Lemma glob_star_step p t :
  glob (star :: p) t <-> glob p t \/ exists c t', t = c :: t' /\ glob (star :: p) t'.
Proof.
  split.
  - intros G. inversion G as [|q u t' G' E1 E2| |q c t' Hc G' E1 E2]; subst; [|done].
    destruct u as [|c u]; [by left|]. right. exists c, (u ++ t'). split; [done|]. by constructor.
  - intros [G|(c & t' & -> & G)]; [by apply (glob_star p [] t)|].
    inversion G as [|q u t1 G' E1 E2| |q c' t1 Hc G' E1 E2]; subst; [|done].
    by apply (glob_star p (c :: u) t1).
Qed.

Lemma glob_one_step c p x t : c <> star -> glob (c :: p) (x :: t) <-> (x = c \/ c = question) /\ glob p t.
Proof.
  intros Hc. split.
  - intros G. inversion G; subst; try done; auto.
  - intros [[->| ->] G]; [by apply glob_char|by apply glob_any].
Qed.

Lemma glob_nil_l t : glob [] t <-> t = [].
Proof. split; [by inversion 1|]. intros ->. constructor. Qed.

Lemma glob_nil_one c p : c <> star -> ~ glob (c :: p) [].
Proof. intros Hc G. inversion G; subst; done. Qed.

Lemma dp_match_short fuel str pat s p pos max :
  max < pos -> HTS_dp_match (S fuel) str pat s p pos max = Ok false.
Proof. intros Hlt. cbn. by rewrite (proj2 (Z.ltb_lt _ _)). Qed.

Lemma dp_match_spec fuel u s v p pos max :
  (length s + length p < fuel)%nat -> NUL ∉ s -> NUL ∉ p ->
  max - pos = zlen s - width p -> 0 <= pos -> pos + zlen s < 2 ^ 31 - 1 ->
  yields (HTS_dp_match fuel (bytes (u ++ s)) (bytes (v ++ p)) (zlen u) (zlen v) pos max)
    (fun b => b = true <-> glob p s).
Proof.
  revert u s v p pos max. induction fuel as [|fuel IH]; [lia|].
  intros u s v p pos max Hf Hs Hp Hm H0 H1. pose proof (width_nonneg p).
  cbn [HTS_dp_match]. case Z.ltb_spec; intros Hlt.
  { apply yields_ok. split; [done|]. intros G%glob_width. lia. }
  rewrite !bytes_hd, !bind_Ok. destruct p as [|d p].
  - destruct s as [|c s]; cbn [hd].
    + apply yields_ok. by rewrite glob_nil_l.
    + apply not_elem_of_cons in Hs as [Hc Hs]. rewrite (proj2 (Ascii.eqb_neq c NUL)) by done.
      cbn. apply yields_ok. by rewrite glob_nil_l.
  - apply not_elem_of_cons in Hp as [Hd Hp]. cbn [hd]. rewrite (proj2 (Ascii.eqb_neq d NUL)), andb_false_r by done.
    assert (Ev : forall q, bytes (v ++ d :: q) = bytes ((v ++ [d]) ++ q)) by (intros q; by rewrite <-app_assoc).
    pose proof (width_nonneg p). cbn [length] in Hf.
    destruct (Ascii.eqb_spec d star) as [->|Hst].
    + rewrite width_star in Hm. rewrite i32_ok, bind_Ok by lia. destruct s as [|c s].
      * destruct fuel as [|fuel]; [lia|].
        rewrite (dp_match_short _ _ _ _ _ (pos + 1)), bind_Ok by (change (zlen []) with 0 in Hm; lia).
        rewrite Ev, <-(zlen_snoc v star). eapply yields_mono; [apply IH; (done || cbn [length]; lia)|].
        intros b ->. rewrite glob_star_step. split; [by left|]. by intros [?|(? & ? & ? & ?)].
      * assert (Eu : bytes (u ++ c :: s) = bytes ((u ++ [c]) ++ s)) by by rewrite <-app_assoc.
        assert (Zs : zlen (c :: s) = zlen s + 1) by apply zlen_cons.
        apply not_elem_of_cons in Hs as [Hc Hs]. cbn [length] in Hf.
        destruct (IH (u ++ [c]) s v (star :: p) (pos + 1) max) as (b & Eb & Hb); cbn [length];
          [lia|done|by apply not_elem_of_cons|rewrite width_star; lia|lia|lia|].
        rewrite Eu, <-(zlen_snoc u c), Eb, bind_Ok. destruct b.
        { apply yields_ok. split; [|done]. intros _. rewrite glob_star_step. right.
          exists c, s. split; [done|]. by apply Hb. }
        rewrite <-Eu, Ev, <-(zlen_snoc v star).
        eapply yields_mono; [apply IH; cbn [length]; try lia; [by apply not_elem_of_cons|done]|].
        intros b ->. rewrite (glob_star_step p (c :: s)). split; [by left|].
        intros [?|(c' & s' & [= <- <-] & G)]; [done|]. apply Hb in G. done.
    + rewrite width_one in Hm by done. destruct s as [|c s]; [change (zlen []) with 0 in Hm; lia|].
      assert (Eu : bytes (u ++ c :: s) = bytes ((u ++ [c]) ++ s)) by by rewrite <-app_assoc.
      assert (Zs : zlen (c :: s) = zlen s + 1) by apply zlen_cons.
      apply not_elem_of_cons in Hs as [Hc Hs]. cbn [hd]. cbn [length] in Hf.
      destruct (Ascii.eqb c d || Ascii.eqb d question) eqn:Em.
      * rewrite !i32_ok, !bind_Ok by lia. rewrite Eu, Ev, <-(zlen_snoc u c), <-(zlen_snoc v d).
        eapply yields_mono; [apply IH; try done; lia|]. intros b ->. rewrite glob_one_step by done.
        apply orb_true_iff in Em as [E%Ascii.eqb_eq|E%Ascii.eqb_eq]; tauto.
      * apply yields_ok. split; [done|]. rewrite glob_one_step by done.
        apply orb_false_iff in Em as [E1%Ascii.eqb_neq E2%Ascii.eqb_neq]. tauto.
Qed.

▶ [Work order]
Set down exactly the lines of the data above, beginning with the line that has "as [|fuel]; [lia|]." and ending with the line that has "intros b ->. rewrite glob_star_step.", and no others.

▶ [Problem solution]
      * destruct fuel as [|fuel]; [lia|].
        rewrite (dp_match_short _ _ _ _ _ (pos + 1)), bind_Ok by (change (zlen []) with 0 in Hm; lia).
        rewrite Ev, <-(zlen_snoc v star). eapply yields_mono; [apply IH; (done || cbn [length]; lia)|].
        intros b ->. rewrite glob_star_step. split; [by left|]. by intros [?|(? & ? & ? & ?)].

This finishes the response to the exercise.